Enforcement Risk for Employers: The FTC Will Target Restrictions That Restrain Labor Markets
Ferguson’s call for “case‑by‑case enforcement” signals a deliberate strategy: Rather than regulate through sweeping rulemaking, the FTC will pursue employers whose non-compete practices appear anticompetitive, especially when they :
- Limit employee mobility without a legitimate justification
- Suppress wages or discourage employees from changing jobs
- Block a competitor’s ability to enter or grow in a market
- Bind workers whose duties do not meaningfully involve trade secrets or competitive strategy
From an employer’s perspective, even if a non-compete is enforceable under state law, it may still trigger federal scrutiny if its practical effect is to distort competition in labor markets.
Compliance Implications: Employers Should Reassess Contracting Practices
Based on Ferguson’s remarks, employers face several immediate implications:
1. Heightened Review of Existing Non-competes: Regulators—and potentially courts—may evaluate whether agreements reflect:
- Tailored temporal and geographic scope
- A defensible business purpose
- A reasonable duration
- Consideration of less restrictive alternatives
Older, standardized, or broadly drafted agreements will present the greatest exposure to employers.
2. Elevated Risk in Certain Industries: Ferguson and other panelists highlighted particular concerns in health care, veterinary services, personal services, and skilled trades, industries already affected by worker scarcity and high mobility. Employers in these industries face a higher likelihood of FTC complaints or investigations.
3. Increased Likelihood of Worker Challenges: The FTC is actively soliciting non-compete complaints. Employers should expect more challenges to agreements and be ready to defend the business necessity of each.
4. Reputational and Workforce Consequences: Ferguson noted that non-competes can backfire by generating worker dissatisfaction and reducing internal mobility. Employers may experience:
- Higher attrition
- Smaller recruitment pools
- Damage to employer reputation in local labor markets
Strategic Risk: Non-competes Can Backfire and Become Antitrust Evidence
Ferguson cautioned that misuse of non-competes can elevate a routine employment matter into an antitrust problem, particularly when agreements appear designed to:
- Prevent workers from joining competitors
- Limit competitor growth by restricting access to talent
- Maintain market share through labor restrictions rather than performance
In such cases, the FTC may view the restrictions as an unreasonable restraint of trade, exposing employers to significant regulatory and legal consequences. This is especially significant for employers that use non-competes as a default defensive measure, a practice Ferguson suggested may itself be anticompetitive.
Bottom Line for Employers: Narrow, Justified, Documented—or At Risk
Ferguson’s remarks make clear the FTC is creating an enforcement environment where employers—not regulators—bear the burden of proving that each non-compete is necessary, tailored, and lawful.

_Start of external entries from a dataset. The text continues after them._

Lemma get_group_by_id_frame group_id d :
  (get_group_by_id group_id d).2 = d.
Proof.
  destruct (dict_get group_id (groups d)) as [group_data|] eqn:Hget.
  - by erewrite get_group_by_id_run.
  - unfold get_group_by_id. run. by rewrite Hget.
Qed.
End frames.

(** ** Lookups leave the document as it is *)

(** C10: [get_task_by_id] and [get_group_by_id] leave the document unchanged,
    for every id (present or not): the constructor they run writes back the
    record that was read, so [settings], [groups] and [tasks] are the same
    before and after. *)
Theorem lookups_leave_document_unchanged
    (requests_get : string → option Response) (_id : string) (d : document) :
  (get_task_by_id requests_get _id d).2 = d
  ∧ (get_group_by_id _id d).2 = d.
Proof.
  split; [apply get_task_by_id_frame|apply get_group_by_id_frame].
Qed.

(** A task that is stored and listed in a group comes back with the fields of
    its record. *)
Lemma get_task_by_id_run requests_get task_id d task_data group_id group_data i :
  tasks d !! task_id = Some task_data →
  list_find (λ kv, task_id ∈ GroupData.group_tasks kv.2) (groups d)
  = Some (i, (group_id, group_data)) →
  get_task_by_id requests_get task_id d
  = (Returns (TaskClass.mk task_id group_id (TaskData.task_name task_data)
                (TaskData.button_text task_data) (TaskData.url task_data)
                (TaskData.file_path task_data)
                (TaskData.directory_path task_data)), d).
Proof.
  intros Hget Hfind.
  pose proof (get_task_by_id_frame requests_get task_id d) as Hframe.
  revert Hframe. unfold get_task_by_id, get_group_id_of_task, TaskClass_init.
  run. rewrite Hget, Hfind. run. unfold TaskClass_save_task. run.
  by intros ->.
Qed.
End Trends.

Lemma report_rising_In (cur prev : gmap string Z) (daily : list (Z * Z))
  (days : Z) (item : TrendItem) :
  In item (rising_trends (analyze_trends cur prev daily days))
  <-> exists wt,
        In wt (elements (dom cur ∪ dom prev))
        /\ In item (b_rising (trend_step cur prev empty_buckets wt)).
Proof.
  unfold analyze_trends. cbn [rising_trends].
  rewrite <- (fold_step_In cur prev b_rising (fun a b => eq_refl)).
  split; apply Permutation_in;
    [|symmetry]; apply sort_desc_by_perm.
Qed.

Lemma report_falling_In (cur prev : gmap string Z) (daily : list (Z * Z))
  (days : Z) (item : TrendItem) :
  In item (falling_trends (analyze_trends cur prev daily days))
  <-> exists wt,
        In wt (elements (dom cur ∪ dom prev))
        /\ In item (b_falling (trend_step cur prev empty_buckets wt)).
Proof.
  unfold analyze_trends. cbn [falling_trends].
  rewrite <- (fold_step_In cur prev b_falling (fun a b => eq_refl)).
  split; apply Permutation_in;
    [|symmetry]; apply sort_desc_by_perm.
Qed.



End AnalyticsProofs.

(* ================================================================== *)
(** * Facts about binary64 floats *)
(* ================================================================== *)

Module Binary64Facts.
Import SpecFloat Py Binary64.

(** ** The order of the floats *)

Lemma lex_Lt (a b : Z * Z * Z) :
  lex a b = Lt
  <-> (fst (fst a) < fst (fst b)
       \/ (fst (fst a) = fst (fst b)
           /\ (snd (fst a) < snd (fst b)
               \/ (snd (fst a) = snd (fst b) /\ snd a < snd b))))%Z.
Proof.
  unfold lex.
  destruct (Z.compare_spec (fst (fst a)) (fst (fst b)));
    destruct (Z.compare_spec (snd (fst a)) (snd (fst b)));
    destruct (Z.compare_spec (snd a) (snd b));
    split; intros H'; try discriminate; try reflexivity; lia.
Qed.
(** * Azure Maps CSV geocoder: a shallow embedding of [azure_geocoder.py]

    The development follows the source bottom-up: the Python built-ins the
    program relies on (string methods, float arithmetic and conversion,
    [str()], truthiness, [dict.get]), the effects of the program (console,
    HTTP requests, pauses, files), then the Address Builder
    [build_address], the Geocoding Client [geocode_address] and the Pipeline
    Driver [main].  The properties follow the definitions.

    A Python [str] is modelled by [string], a character being a code point
    below 256; a Python [float] by a binary64 number of [PrimFloat]; a
    Python [int] by [Z]. *)

From Stdlib Require Import ZArith List String Ascii Bool Lia PeanoNat.
From Stdlib Require Import DecimalString.
From Stdlib Require Import Floats.PrimFloat Floats.SpecFloat Floats.FloatOps.
Import ListNotations.

Local Open Scope list_scope.
Local Open Scope string_scope.
Local Open Scope nat_scope.

(** ** Python strings *)

Module PyStr.

Definition code (c : ascii) : nat := nat_of_ascii c.

(** The double quote and the line feed, which have no literal here. *)
Definition dquote : ascii := ascii_of_nat 34.
Definition newline : string := String (ascii_of_nat 10) EmptyString.

(** [c.isspace()]: the characters that [str.strip()] removes.  In the
    range modelled these are TAB..CR (9-13), FS..US (28-31), the space
    (32), NEL (133) and the no-break space (160). *)
Definition isspace (c : ascii) : bool :=
  ((9 <=? code c) && (code c <=? 13)) || ((28 <=? code c) && (code c <=? 32))
  || (code c =? 133) || (code c =? 160).

(** [s.lstrip(chars)] and [s.rstrip(chars)], the set [chars] given by its
    membership test. *)
Fixpoint lstrip_with (drop : ascii -> bool) (s : string) : string :=
  match s with
  | EmptyString => EmptyString
  | String c s' => if drop c then lstrip_with drop s' else s
  end.

Fixpoint rstrip_with (drop : ascii -> bool) (s : string) : string :=
  match s with
  | EmptyString => EmptyString
  | String c s' =>
      match rstrip_with drop s' with
      | EmptyString => if drop c then EmptyString else String c EmptyString
      | r => String c r
      end
  end.

(** [s.strip()] *)
Definition strip (s : string) : string :=
  rstrip_with isspace (lstrip_with isspace s).

(** [s.strip(chars)] where [chars] is the double quote alone. *)
Definition strip_dquote (s : string) : string :=
  rstrip_with (Ascii.eqb dquote) (lstrip_with (Ascii.eqb dquote) s).

(** [bool(s)]: the empty string is the only falsy one. *)
Definition truthy (s : string) : bool :=
  match s with
  | EmptyString => false
  | String _ _ => true
  end.

(** [sep.join(parts)] *)
Definition join (sep : string) (parts : list string) : string :=
  String.concat sep parts.

(** [s[:n]] for a non-negative [n] *)
Fixpoint take (n : nat) (s : string) : string :=
  match n, s with
  | S n', String c s' => String c (take n' s')
  | _, _ => EmptyString
  end.

(** [s * n] *)
Fixpoint repeat (s : string) (n : nat) : string :=
  match n with
  | O => EmptyString
  | S n' => s ++ repeat s n'
  end.

(** [str(z)] for an [int] *)
Definition of_int (z : Z) : string := NilZero.string_of_int (Z.to_int z).

Fixpoint contains (c : ascii) (s : string) : bool :=
  match s with
  | EmptyString => false
  | String d s' => Ascii.eqb c d || contains c s'
  end.

(** [c.isprintable()] *)
Definition isprintable (c : ascii) : bool :=
  ((32 <=? code c) && (code c <? 127))
  || ((161 <=? code c) && negb (code c =? 173)).

Definition hex_digit (n : nat) : ascii :=
  match get n "0123456789abcdef" with
  | Some c => c
  | None => "0"%char
  end.

(** One character of [repr(s)], inside the quotes [quote]. *)
Definition repr_char (quote c : ascii) : string :=
  if Ascii.eqb c quote || Ascii.eqb c "\"%char then String "\" (String c EmptyString)
  else if code c =? 9 then "\t"
  else if code c =? 10 then "\n"
  else if code c =? 13 then "\r"
  else if isprintable c then String c EmptyString
  else String "\" (String "x" (String (hex_digit (code c / 16))
                                 (String (hex_digit (code c mod 16)) EmptyString))).

Fixpoint repr_chars (quote : ascii) (s : string) : string :=
  match s with
  | EmptyString => EmptyString
  | String c s' => repr_char quote c ++ repr_chars quote s'
  end.

(** [repr(s)]: single quotes, unless the string has a single quote and no
    double quote. *)
Definition repr (s : string) : string :=
  let quote := if contains "'"%char s && negb (contains dquote s)
               then dquote else "'"%char in
  String quote (repr_chars quote s ++ String quote EmptyString).

(** A string made of white space only (the empty string included). *)
Fixpoint blank (s : string) : bool :=
  match s with
  | EmptyString => true
  | String c s' => isspace c && blank s'
  end.

End PyStr.

(** ** Python floats

    [repr] prints the shortest decimal that rounds back to the float;
    [float(s)] and the divisions round the exact value to the nearest
    float, ties to even. *)

Module PyFloat.

Local Open Scope Z_scope.

(** The nearest binary64 number to the rational [p / q] ([q > 0]), ties to even. *)
Definition nearest (p q : Z) : spec_float :=
  match p, q with
  | Z0, _ => S754_zero false
  | Zpos p', Zpos q' => SFdiv prec emax (S754_finite false p' 0) (S754_finite false q' 0)
  | Zneg p', Zpos q' => SFdiv prec emax (S754_finite true p' 0) (S754_finite false q' 0)
  | _, _ => S754_nan
  end.

(** Largest [k] (searching upwards from [k]) with [s * 10^k <= r]. *)
Fixpoint log10_up (fuel : nat) (r s : Z) (k : Z) : Z :=
  match fuel with
  | O => k
  | S fuel' => if s * 10 <=? r then log10_up fuel' r (s * 10) (k + 1) else k
  end.

Fixpoint log10_down (fuel : nat) (r s : Z) (k : Z) : Z :=
  match fuel with
  | O => k
  | S fuel' => if r <? s then log10_down fuel' (r * 10) s (k - 1) else k
  end.

(** [floor (log10 (r / s))] for positive [r] and [s]. *)
Definition floor_log10 (r s : Z) : Z :=
  if s <=? r then log10_up 400 r s 0 else log10_down 400 r s 0.

(** One step of the digit search: [r / s] is the value scaled so that its
    integer part [t] has [n] digits; [mm / s] and [mp / s] are the scaled
    distances to the lower and upper rounding boundaries. *)
Fixpoint shortest (fuel : nat) (even : bool) (r s mm mp : Z) : Z * nat :=
  let t := r / s in
  let b := r mod s in
  let lo_ok := (b <? mm) || (even && (b =? mm)) in
  let hi_strict := s <? b + mp in
  let hi_edge := even && (b + mp =? s) in
  if hi_edge then ((if lo_ok then t else t + 1), 0%nat)
  else if lo_ok then
    ((if hi_strict && ((s <? 2 * b) || ((2 * b =? s) && Z.odd t)) then t + 1 else t), 0%nat)
  else if hi_strict then (t + 1, 0%nat)
  else match fuel with
       | O => (t, 0%nat)
       | S fuel' =>
           let '(d, n) := shortest fuel' even (r * 10) s (mm * 10) (mp * 10) in
           (d, S n)
       end.

Fixpoint strip_zeros (fuel : nat) (d : Z) : Z :=
  match fuel with
  | O => d
  | S fuel' => if (d mod 10 =? 0) && negb (d =? 0) then strip_zeros fuel' (d / 10) else d
  end.

Definition digits_of (d : Z) : string := NilZero.string_of_int (Z.to_int d).

(** The shortest digit string that rounds to [m * 2^e], with the position
    of its decimal point: the value is [0.d1d2... * 10^decpt]. *)
Definition shortest_digits (m : positive) (e : Z) : string * Z :=
  let boundary := (Zpos m =? 2 ^ 52) && (-1074 <? e) in
  let even := Z.even (Zpos m) in
  let '(r, s, mm, mp) :=
    if 0 <=? e then
      if boundary then (Zpos m * 2 ^ e * 4, 4, 2 ^ e, 2 ^ (e + 1))
      else (Zpos m * 2 ^ e * 2, 2, 2 ^ e, 2 ^ e)
    else
      if boundary then (Zpos m * 4, 2 ^ (2 - e), 1, 2)
      else (Zpos m * 2, 2 ^ (1 - e), 1, 1) in
  let k := floor_log10 r s in
  let '(r', s') := if 0 <=? k then (r, s * 10 ^ k) else (r * 10 ^ (- k), s) in
  let '(mm', mp') := if 0 <=? k then (mm, mp) else (mm * 10 ^ (- k), mp * 10 ^ (- k)) in
  let '(d, n) := shortest 20 even r' s' mm' mp' in
  let carry := 10 ^ (Z.of_nat n + 1) <=? d in
  (digits_of (strip_zeros 25 d), if carry then k + 2 else k + 1).

Fixpoint zeros (n : nat) : string :=
  match n with O => "" | S n' => String "0" (zeros n') end.

Definition exponent_str (e : Z) : string :=
  let a := digits_of (Z.abs e) in
  (if e <? 0 then "-" else "+") ++ (if Z.abs e <? 10 then "0" ++ a else a).
(** ** The pad token of [generate] *)

(** X30: when [generate] reaches [beam_search], the end-of-sequence token
    it passes is the argument, else the configuration's, else the decoder
    configuration's; the pad token is the argument, else the
    configuration's, else this end-of-sequence token, and in the last case
    the warning about setting [pad_token_id] to [eos_token_id] has been
    logged. *)
Theorem generate_setup_pad_token {Sc : Type}
    (new_scorer : nat -> Z -> Q -> bool -> Z -> result Sc) (self : model) (a : G.args)
    (w : list warning) (call : beam_search_call Sc) (pad eos : option Z) :
  generate_setup new_scorer self a = (w, ok call) ->
  pad = or_config (G.pad_token_id a) (Config.pad_token_id (config self)) ->
  eos = match or_config (G.eos_token_id a) (Config.eos_token_id (config self)),
              Config.decoder_eos_token_id (config self) with
        | None, Some from_decoder => from_decoder
        | given, _ => given
        end ->
  BS.eos_token_id (call_args call) = eos /\
  BS.pad_token_id (call_args call) = or_config pad eos /\
  (pad = None -> eos <> None ->
   In (LoggerWarning "Setting `pad_token_id` to `eos_token_id` for open-end generation.") w).
Proof.
  intros H Epad Eeos. subst pad eos. unfold generate_setup in H.
  destruct (or_config (G.pad_token_id a) (Config.pad_token_id (config self))) as [p |];
    destruct (or_config (G.eos_token_id a) (Config.eos_token_id (config self))) as [e |];
    destruct (Config.decoder_eos_token_id (config self)) as [[d |] |];
    bind_inv H pad' Hpad;
    bind_inv H u1 Himg;
    bind_inv H start Hstart;
    bind_inv H n Hres;
    bind_inv H u2 Hmin;
    bind_inv H u3 Hwarn;
    bind_inv H u4 Hgroups;
    bind_inv H chain Hchain;
    bind_inv H criteria Hcrit;
    bind_inv H u5 Hret;
    bind_inv H u6 Hmax;
    bind_inv H scorer Hsc;
    bind_inv H expand Hexp;
    bind_inv H u7 Hkw;
    inversion H; subst call; cbn [call_args BS.eos_token_id BS.pad_token_id];
    inversion Hpad; subst;
    (split; [reflexivity |]); (split; [reflexivity |]);
    intros Hnone Hsome;
    try discriminate Hnone; try contradiction;
    right; left; reflexivity.
Qed.

Lemma generate_setup_pad_token_witness :
  exists w call,
    generate_setup Fixture.new_scorer
      (Model (Config.Build true (Some 0) None (Some 2) None (Some 0) 2 1 1 0%Q false false 20
                None false false false false None None None None None None None None None
                None None None) true true)
      (Fixture.custom_args (Some []) (Some []) None None None) = (w, ok call) /\
    BS.pad_token_id (call_args call) = Some 2 /\
    In (LoggerWarning "Setting `pad_token_id` to `eos_token_id` for open-end generation.") w.
Proof.
  destruct (generate_setup Fixture.new_scorer
              (Model (Config.Build true (Some 0) None (Some 2) None (Some 0) 2 1 1 0%Q false
                        false 20 None false false false false None None None None None None
                        None None None None None None) true true)
              (Fixture.custom_args (Some []) (Some []) None None None))
    as [w [e | call]] eqn:H.
  - vm_compute in H. discriminate H.
  - destruct (generate_setup_pad_token Fixture.new_scorer _ _ w call None (Some 2) H
                eq_refl eq_refl) as [_ [Hpad Hw]].
    exists w, call. split; [reflexivity |]. split; [exact Hpad |].
    apply Hw; [reflexivity | discriminate].
Defined.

Employers should promptly:
- Conduct an internal audit of all existing non-competes
- Retire agreements for roles where business justification is weak or absent
- Replace broad restrictions with less restrictive alternatives
- Update agreement templates to ensure tailoring by job type or duties
- Train HR and management teams on the FTC’s enforcement posture
The FTC is signaling that non-compete use is no longer “business as usual.” Employers who continue relying on broad or outdated agreements without strategic analysis may find themselves squarely within the agency’s sights.